The best practice is to use 3 different subaccounts for Dev, QA and, Prod, so we recommend creating 3 reserved domains accordingly. Example: dev.mycompany.com, qa.mycompany.com, prod.mycompany.com.
Then perform the custom domain configuration steps such as creating custom domains, server certificate etc, for all 3 subaccounts.

1. Open the SAP BTP cockpit, and log on to the Custom Domain Manager.

2. Choose the Domains tile.

   

3. Click Add to add a domain name that you want to reserve for this landscape and associated extension landscapes. For example: mycompany.com.

   

   Note that the domain name is now displayed in the list of Reserved Domains.

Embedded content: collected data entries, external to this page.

(** Primitives of the shape the theorem asks for: an AEAD that appends the
    length of the additional data, a fixed mask. *)
Definition toy_aes (key sample : list Z) : option (list Z) := Some (seqZ 201 16).
Definition toy_tag (ad : list Z) : list Z := replicate 16 (blen ad mod 256).
Definition toy_seal (key nonce p ad : list Z) : option (list Z) := if bytes_okb p then Some (p ++ toy_tag ad) else None.
Definition toy_open (key nonce c ad : list Z) : option (list Z) := let p := take (length c - 16) c in if bytes_okb p && bool_decide (drop (length c - 16) c = toy_tag ad) then Some p else None.
Definition toy_extract (secret salt : list Z) : option (list Z) := Some (replicate 32 9).
Definition toy_expand (n : Z) (secret info : list Z) : option (list Z) := Some (replicate (Z.to_nat n) 3).

Lemma toy_crypto_ok : crypto_ok toy_aes toy_seal toy_open.
Proof.
  constructor.
  - intros key sample mask [= <-]. split; [done|by apply bytes_okb_ok].
  - intros key nonce p ad c. unfold toy_seal. destruct (bytes_okb p) eqn:E; [|done]. intros [= <-]. split; [by rewrite blen_app|]. apply Forall_app. split; [by apply bytes_okb_ok|]. apply Forall_replicate, Z.mod_pos_bound. lia.
  - intros key nonce c ad p. unfold toy_open. destruct (bytes_okb _) eqn:E; [|done]. cbn [andb]. case_bool_decide; [|done]. intros [= <-]. by apply bytes_okb_ok.
  - intros key nonce p ad c. unfold toy_seal, toy_open. destruct (bytes_okb p) eqn:E; [|done]. intros [= <-]. rewrite length_app. change (length (toy_tag ad)) with 16%nat. rewrite Nat.add_sub, take_app_length, drop_app_length, E. by rewrite bool_decide_true.
Qed.

Definition packet_example : initial_packet := InitialPacket QUIC_V2 [1; 2; 3; 4; 5; 6; 7; 8] [9] [] 2 70000 [6; 0; 3; 1; 2; 3].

4. Switch to the Custom Domains tab and click Create, and select for your Subaccount’s SaaS Subscriptions.

   

5. A wizard opens displaying your subscribed applications, in their corresponding landscapes. Now do the following:

   • From the Select Subscribed Application Name step, select SAP Build Work Zone, advanced edition as the SaaS application and click Next Step.

   
   • From the Select Reserved Domain step, select the desired domain from the list of Reserved Domains which in our case is prod.mycompany.com. Now click Next Step.
   
   • From the Create Subdomain Name step, enter a single subdomain name, for example prod and click Finish. The result is a new custom domain. For example, workzone.prod.mycompany.com
   

6. Create a custom domain for every runtime destination. For example: xyz200.prod.mycompany.com (xyz200 in this example is the on-premise backend). The custom domain for the runtime destination must be part of this hierarchy, meaning it should be a single subdomain under the reserved domain, otherwise an error will occur. This is because SAP Build Work Zone code suppresses the subdomain (for example, workzone.prod.mycompany.com) used for the SAP Build Work Zone site when performing requests to on-premise backend applications.

   

   If you have content providers in multiple subaccounts (for example, dev/test/prod), make sure that every subaccount has its own custom domain for the SAP Build Work Zone subscription and destination. The destination content could be similar, but the destination’s name should be different.

   Here’s an example:

   Runtime Destination Domain	DNS CNAME	SaaS Route	SAP Build Work Zone Domain
   xyz200.prod.mycompany.com	CNAME api.cf.eu10.hana.ondemand.com.	portal-prod-sapdelim-xyz200.workzone.cfapps.eu10.hana.ondemand.com	workzone.prod.mycompany.com
   xyz300.qa.mycompany.com	CNAME api.cf.eu10.hana.ondemand.com.	portal-qa-sapdelim-xyz300.workzone.cfapps.eu10.hana.ondemand.com	workzone.qa.mycompany.com.
   xyz400.dev.mycompany.com	CNAME api.cf.eu10.hana.ondemand.com.	portal-dev-sapdelim-xyz400.workzone.cfapps.eu10.hana.ondemand.com	workzone.dev.mycompany.com.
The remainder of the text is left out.